Rape assault victims and those who allege sexual assault have to submit their phones to the police or risk having their case delayed or withdrawn. When one files a complaint of sexual abuse, they are often in tremendous stress; they are nervous and scared. The very idea that the police doubt their credibility and their story is often enough for many people not to report their abuse. Many have called this a ‘Digital strip search’, leaving the victim feeling more violated than protected.
The police perform this ‘strip search’, via a consent form which asks the victim’s permission to access their digital footprint. The police have stated that victims could potentially refuse to give their phone by explaining the reason behind the refusal. However, victims are then warned that refusal could then lead to the collapse of the investigation and no prosecution of the crime.
The consent forms were introduced in part to enable the defendant to counter false accusations of sexual abuse, as seen in the collapse of a number of high-profile rape cases. One of the cases where this was seen was that of Mr Liam Allens, who was accused of rape, but, after two years on bail and three days of trial was exonerated after his lawyers were provided with previously confidential text messages which showed the victim’s consent to the sexual activity. This case is often cited when discussing the ‘digital strip search’, as the downloaded mobile phone conversation was vital in establishing the accused’s innocence.
Many campaign groups and the Information Commissioner’s Office (ICO) have launched campaigns and investigations challenging this act, claiming that it violates the data protection and privacy rights of the victims, causes a delay in investigation and is highly discriminatory as it promotes victim violation, humiliation and vilification. Furthermore, they claim that the relevance (language and pictures) of data could potentially be interpreted in various ways. The director of the Centre for Women’s Justice, Harriet Wistrich, has claimed that handing in their whole digital history has been a significant deterrent in reporting rape, which is already one of the lowest prosecuted crimes.
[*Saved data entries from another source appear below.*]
(* ===== verification/UserHeap.v ===== *)
(** The heap that [sys_allocate] serves: [pkg/kernel/src/memory/user.rs].

    The allocator itself is the crate [linked_list_allocator]; what it is
    initialised with, the start and the size of its region, is recorded. *)
From S2P Require Import Prelude Arch Frames Elf Supply Stack Heap Vm Utils.
From stdpp Require Import strings.
#[local] Open Scope Z_scope.

Definition USER_HEAP_START : Z := 0x400000000000.
Definition USER_HEAP_SIZE : Z := 1024 * 1024.
Definition USER_HEAP_PAGE : Z := USER_HEAP_SIZE / PAGE_SIZE.

Section UserHeap.
Context `{Profile} `{X86_64} {PT : Type} `{Mapper PT} (PHYSICAL_OFFSET : option Z).

(** Memory, and the region of [USER_ALLOCATOR] once it is initialised. *)
#[local] Abbreviation St := (Mem PT * option (Z * Z))%type.

Definition with_mem {R} (m : M (Mem PT) R) : M St R := zoom fst (λ m s, (m, s.2)) m.

Definition user_heap_flags : Z := Z.lor (Z.lor PRESENT WRITABLE) USER_ACCESSIBLE.

(** The page loop is the one of [elf::map_range], statement by statement.  The
    temporary [PageTableContext] is dropped at the end of its statement. *)
Definition init_user_heap : M St (result () MapToError) :=
  a ← with_mem PageTableContext.new;
  root ← with_mem (PageTableContext.mapper PHYSICAL_OFFSET a);
  with_mem (Arc_drop a);;
  heap_start ← unwrap (VirtAddr_new USER_HEAP_START);
  let heap_start_page := Page_containing_address heap_start in
  p ← unwrap (Page_add heap_start_page USER_HEAP_PAGE);
  heap_end_page ← unwrap (Page_sub p 1);
  _ ← humanized_size USER_HEAP_SIZE;
  _ ←? with_mem (on_machine (map_loop root user_heap_flags (Page_range heap_start_page heap_end_page)));
  modify (λ s, (s.1, Some (USER_HEAP_START, USER_HEAP_SIZE)));;
  mret (Ok ()).

(** [expect] *)
Definition init : M St () :=
  r ← init_user_heap;
  match r with
  | Ok _ => mret ()
  | Err _ => panic
  end.

(** ** Properties *)

Context (mapping : PT → Z → Z → option (Z * Z)).
Context `{!X86_64_Laws _} `{!Mapper_Laws PT mapping}.

Lemma with_mem_Done {R} (m : M (Mem PT) R) (s : St) r s' :
  with_mem m s = Done (r, s') → ∃ t, m s.1 = Done (r, t) ∧ s' = (t, s.2).
Proof. by intros (t & ? & ->)%zoom_Done; exists t. Qed.

Lemma Arc_drop_machine a (m : Mem PT) u m' : Arc_drop a m = Done (u, m') → machine m' = machine m ∧ cr3 m' = cr3 m.
Proof. unfold Arc_drop, set_arcs. intros Hd. apply bind_Done in Hd as (? & ? & [<- <-]%get_Done & Hd).
  apply bind_Done in Hd as (x & ? & [_ <-]%unwrap_Done & Hd). by destruct x.2 as [|[|]]; apply modify_Done in Hd as <-.
Qed.

(** Where the heap's pages are. *)
Definition user_heap_pages : list Z := pages_between USER_HEAP_START (USER_HEAP_START + USER_HEAP_SIZE - PAGE).

(** The user heap is one page short.  Initialisation, when it succeeds, maps
    the 255 pages from its start on, writable for user programs, in the active
    page table, and gives the allocator a region of 256 pages: the last page of
    the region stays as it was before, unmapped if it was, so that memory the
    allocator hands out there faults.  Nothing is mapped when the allocator is
    not initialised, except the pages before one that failed. *)
Theorem user_heap_short (s : St) u s' :
  init s = Done (u, s') →
  let root := addr (cr3 s.1) in
  let pt := tables (machine s.1) in
  let pt' := tables (machine s'.1) in
  s'.2 = Some (USER_HEAP_START, USER_HEAP_SIZE) ∧
  (∃ fs, mapped_exactly mapping root user_heap_flags user_heap_pages fs pt pt') ∧
  Z.of_nat (length user_heap_pages) = USER_HEAP_PAGE - 1 ∧
  let last := USER_HEAP_START + USER_HEAP_SIZE - PAGE in
  mapping pt' root last = mapping pt root last ∧ alloc_steps (falloc (machine s.1)) (falloc (machine s'.1)).
Proof.
  intros Hs. cbv zeta. unfold init in Hs. apply bind_Done in Hs as (r & s1 & Hi & Hs).
  destruct r as [[]|e]; [|done]. apply ret_Done in Hs as [_ <-].
  unfold init_user_heap in Hi. apply bind_Done in Hi as (a & s2 & Ha & Hi).
  apply with_mem_Done in Ha as (m2 & Ha & ->). simpl in Ha. unfold PageTableContext.new in Ha.
  apply bind_Done in Ha as (v & m3 & [<- <-]%gets_Done & Ha). injection Ha as <- <-.
  set (a := fresh _) in Hi.
  apply bind_Done in Hi as (root & s2 & Hr & Hi). apply with_mem_Done in Hr as (m2 & Hr & ->).
  apply mapper_Done in Hr as (-> & v & n & Hv & ->). simpl in Hv. rewrite lookup_insert_eq in Hv. injection Hv as <- <-.
  apply bind_Done in Hi as (u1 & s2 & Hd & Hi). apply with_mem_Done in Hd as (m2 & Hd & ->).
  apply Arc_drop_machine in Hd as [Hm2 _]. simpl in Hm2. simpl in Hi.
  assert (Hal : aligned USER_HEAP_START) by done.
  rewrite VirtAddr_new_canonical in Hi by (left; unfold USER_HEAP_START; lia).
  rewrite (bind_step _ _ _ _ _ eq_refl) in Hi. cbv zeta in Hi.
  assert (Hst : Page_containing_address USER_HEAP_START = USER_HEAP_START).
  { rewrite Page_containing_address_eq by (left; unfold USER_HEAP_START; lia). done. }
  rewrite Hst in Hi. rewrite Page_add_user in Hi by (done || (unfold user, USER_HEAP_START, PAGE; lia)).
  rewrite (bind_step _ _ _ _ _ eq_refl) in Hi.
  rewrite Page_sub_user in Hi by (done || (unfold USER_HEAP_START, USER_HEAP_PAGE, USER_HEAP_SIZE, PAGE, PAGE_SIZE; lia)).
  rewrite (bind_step _ _ _ _ _ eq_refl) in Hi.
  apply bind_Done in Hi as (x & s2 & Hh & Hi).
  assert (s2 = (m2, s.2)) as ->.
  { unfold humanized_size, humanized_size_impl in Hh. apply bind_Done in Hh as (? & ? & [_ <-]%unwrap_Done & Hh).
    by apply ret_Done in Hh as [_ <-]. }
  replace (USER_HEAP_START + USER_HEAP_PAGE * PAGE - 1 * PAGE)
    with (USER_HEAP_START + USER_HEAP_SIZE - PAGE) in Hi by done.
  rewrite Page_range_eq in Hi by (done || (unfold USER_HEAP_START, USER_HEAP_SIZE, PAGE; lia)).
  fold user_heap_pages in Hi.
  apply bind_Done in Hi as (r & s2 & Hl & Hi). apply with_mem_Done in Hl as (m3 & Hl & ->).
  apply on_machine_Done in Hl as (t & Hl & ->). cbn [fst] in Hl. rewrite Hm2 in Hl.
  apply (map_loop_Done mapping) in Hl as (_ & Hal' & Hok); [|apply pages_between_NoDup].
  destruct r as [[]|e]; [|by apply ret_Done in Hi as [? _]].
  apply bind_Done in Hi as (u2 & s2 & Hmd & Hi). apply modify_Done in Hmd as <-. apply ret_Done in Hi as [_ <-]. cbn [fst snd machine].
  split_and!; [done|exact Hok| | |exact Hal'].
  - unfold user_heap_pages. rewrite pages_between_length. done.
  - destruct Hok as (fs & _ & _ & Ho). apply Ho. unfold user_heap_pages. intros Hin.
    apply elem_of_pages_between in Hin as [_ Hin]; [lia|done|done].
Qed.

(** [init] returns where the heap's pages are vacant and there are frames for them. *)
Lemma user_heap_returns (huge : PT → Z → Z → Prop) `{!Mapper_Free PT mapping huge} off (s : St) :
  PHYSICAL_OFFSET = Some off → 0 ≤ addr (cr3 s.1) + off < 2 ^ 64 →
  (∀ p, p ∈ user_heap_pages → vacant mapping huge (addr (cr3 s.1)) (tables (machine s.1)) p) →
  supplies 1020 (falloc (machine s.1)) → ∃ s', init s = Done ((), s').
Proof.
  intros Hoff Hr Hv Hs. destruct s as [m r]. cbn [fst snd] in *.
  set (a := fresh (dom (arcs m))). set (m1 := mkMem (machine m) (<[a := (cr3 m, 1%nat)]> (arcs m)) (ends m) (cr3 m)).
  set (m2 := mkMem (machine m) (delete a (<[a := (cr3 m, 1%nat)]> (arcs m))) (ends m) (cr3 m)).
  destruct (map_loop_vacant mapping huge (addr (cr3 m)) user_heap_flags user_heap_pages (machine m)) as [t Ht];
    [apply pages_between_NoDup|exact Hv|exact Hs|].
  exists (mkMem t (arcs m2) (ends m) (cr3 m), Some (USER_HEAP_START, USER_HEAP_SIZE)).
  unfold init. rewrite (bind_step _ _ _ (Ok ()) (mkMem t (arcs m2) (ends m) (cr3 m), Some (USER_HEAP_START, USER_HEAP_SIZE))); [done|].
  unfold init_user_heap.
  rewrite (bind_step _ _ _ a (m1, r)) by done.
  rewrite (bind_step _ _ _ (addr (cr3 m)) (m1, r)).
  2: { unfold with_mem, zoom, PageTableContext.mapper, Arc_deref, physical_to_virtual. cbn [fst].
       rewrite (bind_step _ _ m1 (cr3 m) m1); [|rewrite (bind_step _ _ _ _ _ eq_refl); simpl; by rewrite lookup_insert_eq].
       rewrite Hoff. rewrite (bind_step _ _ m1 (addr (cr3 m) + off) m1); [done|].
       rewrite (bind_step _ _ m1 off m1) by done. by apply word_op_exact. }
  rewrite (bind_step _ _ _ () (m2, r)).
  2: { unfold with_mem, zoom, Arc_drop. cbn [fst]. rewrite (bind_step _ _ _ _ _ eq_refl). simpl. by rewrite lookup_insert_eq. }
  rewrite VirtAddr_new_canonical by (left; unfold USER_HEAP_START; lia).
  rewrite (bind_step _ _ _ _ _ eq_refl). cbv zeta.
  assert (Hst : Page_containing_address USER_HEAP_START = USER_HEAP_START).
  { rewrite Page_containing_address_eq by (left; unfold USER_HEAP_START; lia). done. }
  rewrite Hst, Page_add_user by (done || (unfold user, USER_HEAP_START, PAGE; lia)).
  rewrite (bind_step _ _ _ _ _ eq_refl).
  rewrite Page_sub_user by (done || (unfold USER_HEAP_START, USER_HEAP_PAGE, USER_HEAP_SIZE, PAGE, PAGE_SIZE; lia)).
  rewrite (bind_step _ _ _ _ _ eq_refl).
  pose proof (humanized_size_spec USER_HEAP_SIZE false (m2, r) ltac:(unfold USER_HEAP_SIZE; lia)) as Hh.
  destruct Hh as (x & y & z & _ & Hh & _). rewrite (bind_step _ _ _ _ _ Hh).
  replace (USER_HEAP_START + USER_HEAP_PAGE * PAGE - 1 * PAGE)
    with (USER_HEAP_START + USER_HEAP_SIZE - PAGE) by done.
  rewrite Page_range_eq by (done || (unfold USER_HEAP_START, USER_HEAP_SIZE, PAGE; lia)).
  fold user_heap_pages. erewrite bind_step; [|unfold with_mem, zoom, on_machine, zoom; cbn [fst machine m2]; rewrite Ht; reflexivity].
  reflexivity.
Qed.

End UserHeap.

(** ** An example: an empty page table and 255 free frames *)

Section UserHeapWitness.
#[local] Existing Instance x86_ref.
#[local] Existing Instance release.

Definition user_heap_before : Mem table * option (Z * Z) :=
  (mkMem (mkMachine ∅ (mkAllocator 300 255 [] ((λ i, 0x100000 + i * PAGE) <$> seqZ 0 255)) (λ a, a))
     ∅ ∅ (mkCr3 0x7000 0), None).
Definition user_heap_after : Mem table * option (Z * Z) :=
  state_of (init offset_example user_heap_before) user_heap_before.

Lemma user_heap_short_witness :
  user_heap_after.2 = Some (USER_HEAP_START, USER_HEAP_SIZE) ∧
  table_mapping (tables (machine user_heap_after.1)) 0x7000 (USER_HEAP_START + USER_HEAP_SIZE - PAGE) = None.
Proof.
  destruct (user_heap_short offset_example table_mapping user_heap_before () user_heap_after) as (H1 & _ & _ & H2 & _).
  - apply value_state. vm_compute. reflexivity.
  - split; [exact H1|exact H2].
Defined.

End UserHeapWitness.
However, the CPS have insisted that the digital data downloaded would not be used unless it was deemed necessary. However, in one case, a 12-year-old victim of sexual abuse was told to submit her digital history, even when the perpetrator admitted to the offence, causing a significant delay in the case. Therefore, one cannot deny that this form has helped create a toxic environment that requires the survivor to be ‘the perfect victim’ and to be scared that their testimony is going to be discredited. Similarly, in one case, a woman’s phone records of calls to an unknown number were used to show that the rape was consensual. The prosecutors implied that due to the time frame between the rape and the calls, she was not profoundly affected; even though she insisted that the calls were to a victim support helpline. Likewise, a victim of rape withdrew her case after the police demanded her digital data, despite her rapist being identified through DNA. Furthermore, one victim renounced her anonymity after her alleged attacker, even after confessing to raping her in a Facebook message, was not prosecuted.
A victim of sexual abuse, Bonny Turner said that she believes that the current system has allowed rape to be decriminalised if even a confession is not enough to get to trial. Therefore, it can be inferred that victims who do consent to the ‘strip-search’ are willing to sacrifice their privacy for the sake of justice. However, being anxious, scared and nervous, they often do so without understanding the implications. This disclosure could lead to stress, feelings of self-blame and lack of a support network due to the loss of their phone in a time of much need.
I believe this form is unethical, abusive, invasive and unfair to the victim of sexual abuse. Considering it is 2019, no individual should be forced to partake in a digital strip search as part of a routine procedure to report sexual abuse. However, considering the number of false rape cases that have been reported, the reasoning behind the consent form is understood. Moreover, everyone should be allowed to practice Article 6: the right to a fair trial, under the Human Rights Act (HRA) 1998. But at the same time the victims should not have to choose between their privacy, their integrity or their need for justice.